The production of sriracha sauce begins with growing the chilis. The chilis were grown on Underwood Ranch until the two companies ended their relationship in 2016. David Tran, owner of Huy Fong Foods, contracted about 1700 acre of farmland that spreads from Ventura County to Kern County in California. The chili peppers are planted in March.

Tran uses a particular type of machinery that reduces waste by mixing rocks, twigs and unwanted/unusable chilis, back into the soil. The chilis are harvested in mid-July to October, and are driven from the farm to the Huy Fong Foods processing facility in Irwindale.

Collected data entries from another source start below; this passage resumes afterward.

Definition deleteFile (userId fileId : Z) : M world response :=
  Connection.with_connection (
    try_catch
      (Connection.beginTransaction ;;
       files <- Connection.select
         (λ d, Sql.select_files (λ f, file_id f = fileId ∧ file_user_id f = userId) d) ;;
       match files with
       | [] => reject "File not found"
       | file :: _ =>
           lift (fileStorage.deleteFile (file_path file)) ;;
           Connection.execute DeleteFile (Sql.delete_file fileId) ;;
           lift (cacheMiddleware.delete ("file:" +:+ show fileId)) ;;
           when (truthy (file_folder_id file))
             (lift (cacheMiddleware.delete
                ("folder:" +:+ show (number (file_folder_id file)) +:+ ":contents"))) ;;
           lift (cacheMiddleware.delete ("user:" +:+ show userId +:+ ":folders")) ;;
           Connection.commit ;;
           ret (Success NoPayload)
       end)
      (Connection.rollback ;; ret (Failure "Failed to delete file"))).

Definition getFileDetails (userId fileId : Z) : M world response :=
  Connection.with_connection (
    try_catch
      (cachedFile <- lift (cacheMiddleware.get ("file:" +:+ show fileId)) ;;
       match cachedFile with
       | Some cached => ret (Success cached)
       | None =>
           files <- Connection.select
             (λ d, Sql.select_files (λ f, file_id f = fileId ∧ file_user_id f = userId) d) ;;
           match files with
           | [] => ret (Failure "File not found")
           | file :: _ =>
               lift (fileStorage.getFileMetadata (file_path file)) ;;
               let fileDetails := FileDetails (file_item_of file) in
               lift (cacheMiddleware.set ("file:" +:+ show fileId) fileDetails) ;;
               ret (Success fileDetails)
           end
       end)
      (ret (Failure "Failed to get file details"))).

Definition getFilesInFolder (userId : Z) (folderId : option Z) : M world response :=
  Connection.with_connection (
    try_catch
      (let cacheKey :=
         if truthy folderId
         then "folder:" +:+ show (number folderId) +:+ ":files"
         else "user:" +:+ show userId +:+ ":root:files" in
       cachedFiles <- lift (cacheMiddleware.get cacheKey) ;;
       match cachedFiles with
       | Some cached => ret (Success cached)
       | None =>
           files <- Connection.select
             (λ d, Sql.order_files_by_name
                (Sql.select_files (λ f, file_user_id f = userId ∧
                              eq_or_is_null folderId (file_folder_id f)) d)) ;;
           let fileList := file_item_of <$> files in
           lift (cacheMiddleware.set cacheKey (FileList fileList)) ;;
           ret (Success (FileList fileList))
       end)
      (ret (Failure "Failed to get files in folder"))).



Definition downloadFile (userId fileId : Z) : M world download :=
  Connection.with_connection (
    try_catch
      (files <- Connection.select
         (λ d, Sql.select_files (λ f, file_id f = fileId ∧ file_user_id f = userId) d) ;;
       match files with
       | [] => ret (NotDownloaded "File not found")
       | file :: _ =>
           fileData <- lift (fileStorage.getFile (file_path file)) ;;
           ret (Downloaded fileData (file_name file) (mime_type file) (size file))
       end)
      (ret (NotDownloaded "Failed to download file"))).

(** [searchFiles]; [like name pattern] is the [LIKE] of the metadata store
    under the collation of the [name] column, which the source leaves to
    the server. The rows are returned as in [getFilesInFolder]; the constant
    tag [type: 'file'] is left out. *)
Definition searchFiles (like : string → string → bool) (userId : Z)
    (searchTerm : string) : M world response :=
  Connection.with_connection (
    try_catch
      (files <- Connection.select
         (λ d, Sql.order_files_by_name
            (Sql.select_files
               (λ f, file_user_id f = userId ∧
                     like (file_name f) ("%" +:+ searchTerm +:+ "%") = true) d)) ;;
       ret (Success (FileList (file_item_of <$> files))))
      (ret (Failure "Failed to search files"))).

End fileController.

(** ** src/controllers/folderController.ts *)

Module folderController.

(** The cache keys every structural change drops. *)
Definition clear_parent_caches (parent : option Z) : M session unit :=
  if truthy parent then
    lift (cacheMiddleware.delete ("folder:" +:+ show (number parent) +:+ ":subfolders")) ;;
    lift (cacheMiddleware.delete ("folder:" +:+ show (number parent) +:+ ":contents")) ;;
    ret tt
  else ret tt.

Definition clear_user_caches (userId : Z) : M session unit :=
  lift (cacheMiddleware.delete ("user:" +:+ show userId +:+ ":folders")) ;;
  lift (cacheMiddleware.deleteByPattern ("user:" +:+ show userId +:+ ":folder_tree")) ;;
  ret tt.

Definition createFolder (userId : Z) (name : string) (parentFolderId : option Z)
    : M world response :=
  Connection.with_connection (
    try_catch
      (Connection.beginTransaction ;;
       parentFolders <-
         (if truthy parentFolderId then
            Connection.select (λ d, Sql.select_folders
              (λ r, Some (folder_id r) = parentFolderId ∧ folder_user_id r = userId) d)
          else ret []) ;;
       if truthy parentFolderId && is_empty parentFolders
       then reject "Parent folder not found"
       else
         existingFolders <- Connection.select (λ d, Sql.select_folders
           (λ r, folder_user_id r = userId ∧ folder_name r = name ∧
                 eq_or_is_null parentFolderId (parent_folder_id r)) d) ;;
         if negb (is_empty existingFolders)
         then reject "Folder already exists"
         else
           folderId <- Connection.execute InsertFolder
             (Sql.insert_folder userId parentFolderId name) ;;
           clear_parent_caches parentFolderId ;;
           clear_user_caches userId ;;
           Connection.commit ;;
           folders <- Connection.select
             (λ d, Sql.select_folders (λ r, folder_id r = folderId) d) ;;
           match folders with
           | folder :: _ =>
               ret (Success (FolderInfo (folder_id folder)
                      (Some (folder_name folder, parent_folder_id folder))))
           | [] => ret (Success (FolderInfo folderId None))
           end)
      (Connection.rollback ;; ret (Failure "Failed to create folder"))).

(** The closure [getSubfolders] inside [deleteFolder]: the ids below
    [parentId], each followed by the ids below it. *)
Fixpoint deleteFolder_getSubfolders (fuel : nat) (parentId : Z) : M session (list Z) :=
  match fuel with
  | O => diverge
  | S fuel' =>
      subfolders <- Connection.select (λ d,
        folder_id <$> Sql.select_folders (λ r, parent_folder_id r = Some parentId) d) ;;
      fold_each subfolders [] (λ folderIds subfolder,
        childIds <- deleteFolder_getSubfolders fuel' subfolder ;;
        ret ((folderIds ++ [subfolder]) ++ childIds)%list)
  end.

Definition deleteFolder (fuel : nat) (userId folderId : Z) : M world response :=
  Connection.with_connection (
    try_catch
      (Connection.beginTransaction ;;
       folders <- Connection.select (λ d, Sql.select_folders
         (λ r, folder_id r = folderId ∧ folder_user_id r = userId) d) ;;
       match folders with
       | [] => reject "Folder not found"
       | folder :: _ =>
           files <- Connection.select (λ d, Sql.select_files
             (λ f, file_folder_id f = Some folderId) d) ;;
           for_each files (λ file,
             lift (fileController.deleteFile userId (file_id file)) ;; ret tt) ;;
           subfolderIds <- deleteFolder_getSubfolders fuel folderId ;;
           (if (0 <? length subfolderIds)%nat
            then Connection.execute DeleteFolders (Sql.delete_folders subfolderIds)
            else ret tt) ;;
           Connection.execute DeleteFolders (Sql.delete_folders [folderId]) ;;
           lift (cacheMiddleware.delete ("folder:" +:+ show folderId)) ;;
           lift (cacheMiddleware.delete ("folder:" +:+ show folderId +:+ ":contents")) ;;
           lift (cacheMiddleware.delete ("folder:" +:+ show folderId +:+ ":subfolders")) ;;
           clear_parent_caches (parent_folder_id folder) ;;
           clear_user_caches userId ;;
           Connection.commit ;;
           ret (Success NoPayload)
       end)
      (Connection.rollback ;; ret (Failure "Failed to delete folder"))).

Definition renameFolder (userId folderId : Z) (newName : string) : M world response :=
  Connection.with_connection (
    try_catch
      (Connection.beginTransaction ;;
       folders <- Connection.select (λ d, Sql.select_folders
         (λ r, folder_id r = folderId ∧ folder_user_id r = userId) d) ;;
       match folders with
       | [] => reject "Folder not found"
       | folder :: _ =>
           existingFolders <- Connection.select (λ d, Sql.select_folders
             (λ r, folder_user_id r = userId ∧ folder_name r = newName ∧
                   folder_id r ≠ folderId ∧
                   eq_or_is_null (parent_folder_id folder) (parent_folder_id r)) d) ;;
           if negb (is_empty existingFolders)
           then reject "A folder with this name already exists"
           else
             Connection.execute UpdateFolder (Sql.update_folder_name newName folderId) ;;
             lift (cacheMiddleware.delete ("folder:" +:+ show folderId)) ;;
             clear_parent_caches (parent_folder_id folder) ;;
             clear_user_caches userId ;;
             Connection.commit ;;
             ret (Success (FolderInfo folderId (Some (newName, parent_folder_id folder))))
       end)
      (Connection.rollback ;; ret (Failure "Failed to rename folder"))).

Because Tran does not add food coloring to the sauce, each bottle varies in color. At the beginning of the harvest season, the chilis are greener and therefore the sauce yields a more muted-red color. Later in the season, the sauce produced is bright red. After the chilis are harvested, they are washed, crushed, and mixed with sugar, salt, garlic, distilled vinegar, potassium sorbate, sodium bisulfite as preservatives and xanthan gum. The sauce is loaded into drums and then distributed into bottles. All drums and bottles are manufactured on-site, to reduce waste and emissions.

== Legacy ==

Filmmaker Griffin Hammond produced a 33-minute documentary titled Sriracha about the Huy Fong Foods sauce. It was funded with the help of a Kickstarter campaign which raised $21,009; over four times the goal. The film was released online on December 11, 2013, in advance of submission to film festivals.